Chenier, who was a 1972 NBA All-Rookie Team selection, averaged 17.2 points per game for his career, and was named to three NBA All-Star teams. He finished 8th in MVP voting in the 1974–75 season.

In 2017, the Wizards announced that they would retire Chenier's number 45 jersey. On March 23, 2018, Chenier's jersey was retired. As of 2025, he is one of only five franchise players with that honor, the others being Elvin Hayes, Wes Unseld, Gus Johnson, and Earl Monroe.

==Broadcasting career==
Chenier, who got his start in television sports broadcasting with Home Team Sports back in 1985, has announced black college games alongside broadcasters Charlie Neil and James Brown for Black Entertainment Television. He was the color analyst for the Washington Bullets and Washington Wizards games on television from 1987 to 2017, with a final pairing for NBC Sports Washington alongside play-by-play commentator, Steve Buckhantz.

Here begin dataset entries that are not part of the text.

(* ===== verification/GarbageCollector.v ===== *)
(** * Reference-counting garbage collector

    [src/storage/GarbageCollector.cpp]: a table of objects with a reference count and a
    flag set when the count reaches zero; a collection deletes the flagged objects.  Every
    method holds the exclusive lock, so a method is one step.  Counts are [int]s, and their
    overflow is undefined ([None]). *)
From S2P Require Import Prelude.
Local Open Scope Z_scope.

Record Object := { object_id : Z; ref_count : Z; deleted : bool }.

Definition Object_make (object_id : Z) : Object := {| object_id := object_id; ref_count := 1; deleted := false |}.

(** The table owns its objects: nothing else keeps their addresses. *)
Record GCManager := { object_table : gmap Z Object }.

Definition GCManager_make : GCManager := {| object_table := ∅ |}.

Definition addObject (g : GCManager) (id : Z) : GCManager :=
  match object_table g !! id with
  | Some _ => g
  | None => {| object_table := <[id := Object_make id]> (object_table g) |}
  end.

Definition incrementRefCount (g : GCManager) (id : Z) : option GCManager :=
  match object_table g !! id with
  | None => Some g
  | Some o =>
      n ← (ref_count o +! 1)%cpp;
      Some {| object_table := <[id := {| object_id := object_id o; ref_count := n; deleted := deleted o |}]> (object_table g) |}
  end.

Definition decrementRefCount (g : GCManager) (id : Z) : option GCManager :=
  match object_table g !! id with
  | None => Some g
  | Some o =>
      n ← (ref_count o -! 1)%cpp;
      Some {| object_table := <[id := {| object_id := object_id o; ref_count := n;
                                         deleted := if decide (n = 0) then true else deleted o |}]> (object_table g) |}
  end.

(** [runGC]: the walk over the table, whose order does not matter, erases what is flagged. *)
Definition runGC (g : GCManager) : GCManager :=
  {| object_table := filter (λ x, deleted x.2 = false) (object_table g) |}.

Inductive gc_op := Add (id : Z) | Inc (id : Z) | Dec (id : Z) | Collect.

Definition gc_step (g : GCManager) (o : gc_op) : option GCManager :=
  match o with
  | Add id => Some (addObject g id)
  | Inc id => incrementRefCount g id
  | Dec id => decrementRefCount g id
  | Collect => Some (runGC g)
  end.

(** ** The references clients hold

    An object that is in the table has the references its clients counted; adding it is
    the first, and an object nobody refers to disappears at the next collection. *)
Definition held_step (h : gmap Z Z) (o : gc_op) : gmap Z Z :=
  match o with
  | Add id => match h !! id with Some _ => h | None => <[id := 1]> h end
  | Inc id => match h !! id with Some n => <[id := n + 1]> h | None => h end
  | Dec id => match h !! id with Some n => <[id := n - 1]> h | None => h end
  | Collect => filter (λ x, x.2 ≠ 0) h
  end.

Definition held (ops : list gc_op) : gmap Z Z := fold_left held_step ops ∅.

(** Clients only take or drop a reference to an object that someone refers to. *)
Definition disciplined_op (h : gmap Z Z) (o : gc_op) : Prop :=
  match o with Inc id | Dec id => h !! id ≠ Some 0 | _ => True end.

Fixpoint disciplined (h : gmap Z Z) (ops : list gc_op) : Prop :=
  match ops with [] => True | o :: ops => disciplined_op h o ∧ disciplined (held_step h o) ops end.

(** The table against the references held, after at most [n] operations. *)
Record gc_inv (n : Z) (h : gmap Z Z) (g : GCManager) : Prop := {
  gc_counts : ref_count <$> object_table g = h;
  gc_range : ∀ id c, h !! id = Some c → 0 ≤ c ≤ n;
  gc_flag : ∀ id o, object_table g !! id = Some o → deleted o = bool_decide (ref_count o = 0)
}.

Lemma gc_lookup n h g id : gc_inv n h g → h !! id = ref_count <$> object_table g !! id.
Proof. intros [<- _ _]. apply lookup_fmap. Qed.

(** A new or changed entry. *)
Lemma gc_insert n h g id o :
  gc_inv n h g → 0 ≤ ref_count o ≤ n + 1 → deleted o = bool_decide (ref_count o = 0) →
  gc_inv (n + 1) (<[id := ref_count o]> h) {| object_table := <[id := o]> (object_table g) |}.
Proof.
  intros [Hc Hr Hf] Ho Hd. split; simpl; [by rewrite fmap_insert, Hc| |].
  - intros i c [[<- <-]|[_ Hi]]%lookup_insert_Some; [done|]. specialize (Hr i c Hi). lia.
  - intros i x [[<- <-]|[_ Hi]]%lookup_insert_Some; [done|eauto].
Qed.

Lemma gc_weaken n h g : gc_inv n h g → gc_inv (n + 1) h g.
Proof. intros [Hc Hr Hf]. split; [done| |done]. intros i c Hi. specialize (Hr i c Hi). lia. Qed.

Lemma gc_collect n h g : gc_inv n h g → gc_inv n (filter (λ x, x.2 ≠ 0) h) (runGC g).
Proof.
  intros [Hc Hr Hf]. split; simpl.
  - rewrite <-Hc. apply map_eq. intros i. rewrite lookup_fmap. apply option_eq. intros c.
    rewrite fmap_Some, map_lookup_filter_Some, lookup_fmap, fmap_Some. setoid_rewrite map_lookup_filter_Some. simpl. split.
    + intros (x & [Hx Hdx] & ->). split; [eauto|]. rewrite (Hf i x Hx) in Hdx. by apply bool_decide_eq_false in Hdx.
    + intros ((x & Hx & ->) & Hne). exists x. split_and!; [done| |done]. rewrite (Hf i x Hx). by apply bool_decide_eq_false.
  - intros i c [Hi _]%map_lookup_filter_Some. specialize (Hr i c Hi). lia.
  - intros i x [Hi _]%map_lookup_filter_Some. eauto.
Qed.

Lemma gc_step_inv n h g o :
  gc_inv n h g → 0 ≤ n < INT_MAX → disciplined_op h o → ∃ g', gc_step g o = Some g' ∧ gc_inv (n + 1) (held_step h o) g'.
Proof.
  intros Hg Hn Hd. destruct o as [id|id|id|]; simpl in *.
  - eexists. split; [done|]. unfold addObject. rewrite (gc_lookup n h g id Hg).
    destruct (object_table g !! id); simpl; [by apply gc_weaken|].
    apply (gc_insert n h g id (Object_make id)); simpl; [done|lia|done].
  - unfold incrementRefCount. rewrite (gc_lookup n h g id Hg) in *. destruct (object_table g !! id) as [o|] eqn:E; simpl in *.
    2:{ eexists. split; [done|]. by apply gc_weaken. }
    pose proof (gc_range _ _ _ Hg id (ref_count o)) as Hr. rewrite (gc_lookup n h g id Hg), E in Hr. specialize (Hr eq_refl).
    rewrite checked_ok by int_bounds. simpl. eexists. split; [done|].
    apply (gc_insert n h g id {| object_id := object_id o; ref_count := ref_count o + 1; deleted := deleted o |});
      simpl; [done|lia|]. rewrite (gc_flag _ _ _ Hg id o E). apply bool_decide_ext.
    split; intros; [congruence|lia].
  - unfold decrementRefCount. rewrite (gc_lookup n h g id Hg) in *. destruct (object_table g !! id) as [o|] eqn:E; simpl in *.
    2:{ eexists. split; [done|]. by apply gc_weaken. }
    pose proof (gc_range _ _ _ Hg id (ref_count o)) as Hr. rewrite (gc_lookup n h g id Hg), E in Hr. specialize (Hr eq_refl).
    assert (ref_count o ≠ 0) by congruence. rewrite checked_ok by int_bounds. simpl. eexists. split; [done|].
    apply (gc_insert n h g id {| object_id := object_id o; ref_count := ref_count o - 1;
      deleted := if decide (ref_count o - 1 = 0) then true else deleted o |}); simpl; [done|lia|].
    case_decide; [by rewrite bool_decide_true|]. rewrite (gc_flag _ _ _ Hg id o E), !bool_decide_false by done. done.
  - eexists. split; [done|]. by apply gc_weaken, gc_collect.
Qed.

Lemma gc_run n h g ops :
  gc_inv n h g → 0 ≤ n → n + length ops ≤ INT_MAX → disciplined h ops →
  ∃ g', run_ops gc_step g ops = Some g' ∧ gc_inv (n + length ops) (fold_left held_step ops h) g'.
Proof.
  revert n h g. induction ops as [|o ops IH]; intros n h g Hg Hn Hlen Hd; simpl in *.
  - exists g. split; [done|]. by rewrite Z.add_0_r.
  - destruct Hd as [Ho Hd]. destruct (gc_step_inv n h g o Hg) as (g1 & -> & Hg1); [lia|done|]. simpl.
    destruct (IH (n + 1) _ g1 Hg1) as (g2 & Hr & Hg2); [lia|lia|done|]. exists g2. split; [done|].
    by replace (n + S (length ops)) with (n + 1 + length ops) by lia.
Qed.

(** The collector frees exactly what nobody refers to.  For clients that do not touch
    an object whose last reference is gone, after any history no count is wrong or
    overflows, and a collection keeps an object if and only if references to it are held,
    with their number. *)
Theorem gc_exact (ops : list gc_op) (id : Z) :
  disciplined ∅ ops → length ops ≤ INT_MAX →
  ∃ g, run_ops gc_step GCManager_make ops = Some g ∧
    ref_count <$> object_table (runGC g) !! id =
      match held ops !! id with Some c => if decide (c = 0) then None else Some c | None => None end.
Proof.
  intros Hd Hlen. destruct (gc_run 0 ∅ GCManager_make ops) as (g & Hr & Hg); [|lia|lia|done|].
  { split; [done|..]; simpl; intros ? ?; by rewrite lookup_empty. }
  exists g. split; [done|]. rewrite <-(gc_lookup _ _ _ id (gc_collect _ _ _ Hg)). fold (held ops).
  apply option_eq. intros c. rewrite map_lookup_filter_Some. simpl. destruct (held ops !! id) as [c'|]; [|naive_solver].
  case_decide; naive_solver.
Qed.

Definition gc_demo : list gc_op := [Add 1; Add 2; Inc 1; Dec 2; Dec 1; Collect; Add 2; Dec 2].

Lemma gc_exact_witness :
  disciplined ∅ gc_demo ∧
  ∃ g, run_ops gc_step GCManager_make gc_demo = Some g ∧ ref_count <$> object_table (runGC g) !! 1 = Some 1.
Proof.
  assert (disciplined ∅ gc_demo) as H by (repeat split; vm_compute; congruence).
  split; [exact H|]. destruct (gc_exact gc_demo 1 H) as (g & Hr & Hc); [vm_compute; congruence|].
  exists g. split; [exact Hr|]. rewrite Hc. vm_compute. reflexivity.
Defined.

(** Taking a reference to an object whose count has reached zero does not clear the flag:
    the collection then deletes an object that is referred to. *)
Lemma gc_resurrected_object :
  ∃ g, run_ops gc_step GCManager_make [Add 1; Dec 1; Inc 1] = Some g ∧
    ref_count <$> object_table g !! 1 = Some 1 ∧ object_table (runGC g) !! 1 = None.
Proof. eexists. split; [reflexivity|]. split; reflexivity. Qed.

== NBA career statistics ==

===Regular season===

| Year | Team | GP | GS | MPG | FG% | 3P% | FT% | RPG | APG | SPG | BPG | PPG |
| 1971–72 | Baltimore | 81 | — | 30.6 | .415 | — | .737 | 3.3 | 2.5 | — | — | 12.3 |
| 1972–73 | Baltimore | 71 | — | 39.1 | .452 | — | .795 | 4.1 | 4.2 | — | — | 19.7 |
| 1973–74 | Capital | 76 | — | 38.7 | .434 | — | .820 | 5.1 | 3.1 | 2.0 | .9 | 21.9 |
| 1974–75 | Washington | 77 | — | 37.3 | .450 | — | .825 | 3.8 | 3.2 | 2.3 | .8 | 21.8 |
| 1975–76 | Washington | 80 | — | 36.9 | .483 | — | .827 | 4.0 | 3.2 | 2.0 | .6 | 19.9 |
| 1976–77 | Washington | 78 | — | 36.4 | .444 | — | .841 | 3.8 | 3.8 | 1.5 | .5 | 20.2 |
| 1977–78† | Washington | 36 | — | 26.0 | .443 | — | .790 | 2.8 | 2.0 | 1.0 | .3 | 14.1 |
| 1978–79 | Washington | 27 | — | 14.3 | .437 | — | .643 | .7 | 1.1 | .1 | .2 | 5.8 |
| 1979–80 | Washington | 20 | — | 23.5 | .393 | .500 | .756 | 2.2 | 2.1 | .9 | .3 | 10.1 |
| Indiana | 23 | — | 16.5 | .385 | .333 | .692 | 1.5 | 2.0 | .7 | .4 | 5.4 |
| 1980–81 | Golden State | 9 | — | 9.1 | .333 | .333 | 1.000 | .9 | .8 | .0 | .0 | 3.2 |
| Career |  | 578 | — | 33.1 | .444 | .400 | .806 | 3.6 | 3.0 | 1.6 | .6 | 17.2 |
| All-Star |  | 3 | 0 | 16.0 | .500 | — | .500 | 1.7 | 1.0 | .7 | .0 | 7.3 |

===Playoffs===

| Year | Team | GP | GS | MPG | FG% | 3P% | FT% | RPG | APG | SPG | BPG | PPG |
|---|---|---|---|---|---|---|---|---|---|---|---|---|
| 1972 | Baltimore | 6 | — | 25.5 | .373 | — | .833 | 2.7 | .8 | — | — | 9.0 |
| 1973 | Baltimore | 5 | — | 42.2 | .506 | — | .750 | 4.2 | 3.4 | — | — | 17.8 |
| 1974 | Capital | 7 | — | 44.3 | .453 | — | .892 | 6.1 | 1.7 | 1.9 | 1.1 | 22.4 |
| 1975 | Washington | 17* | — | 40.7 | .470 | — | .895 | 4.5 | 3.2 | 1.3 | .6 | 24.2 |
| 1976 | Washington | 7 | — | 37.9 | .438 | — | .824 | 3.7 | 1.6 | .9 | .4 | 18.0 |
| 1977 | Washington | 9 | — | 40.0 | .476 | — | .804 | 4.4 | 2.6 | 1.7 | .4 | 25.0 |
| 1979 | Washington | 9 | — | 10.8 | .217 | — | .455 | 0.9 | 1.0 | .3 | .0 | 2.8 |
| Career |  | 60 | — | 34.8 | .450 | — | .845 | 3.8 | 2.2 | 1.2 | .5 | 18.1 |

==Personal life==
Chenier resides in Columbia, Maryland, with his wife Gerry Chenier. He has two daughters, one son and grandchildren.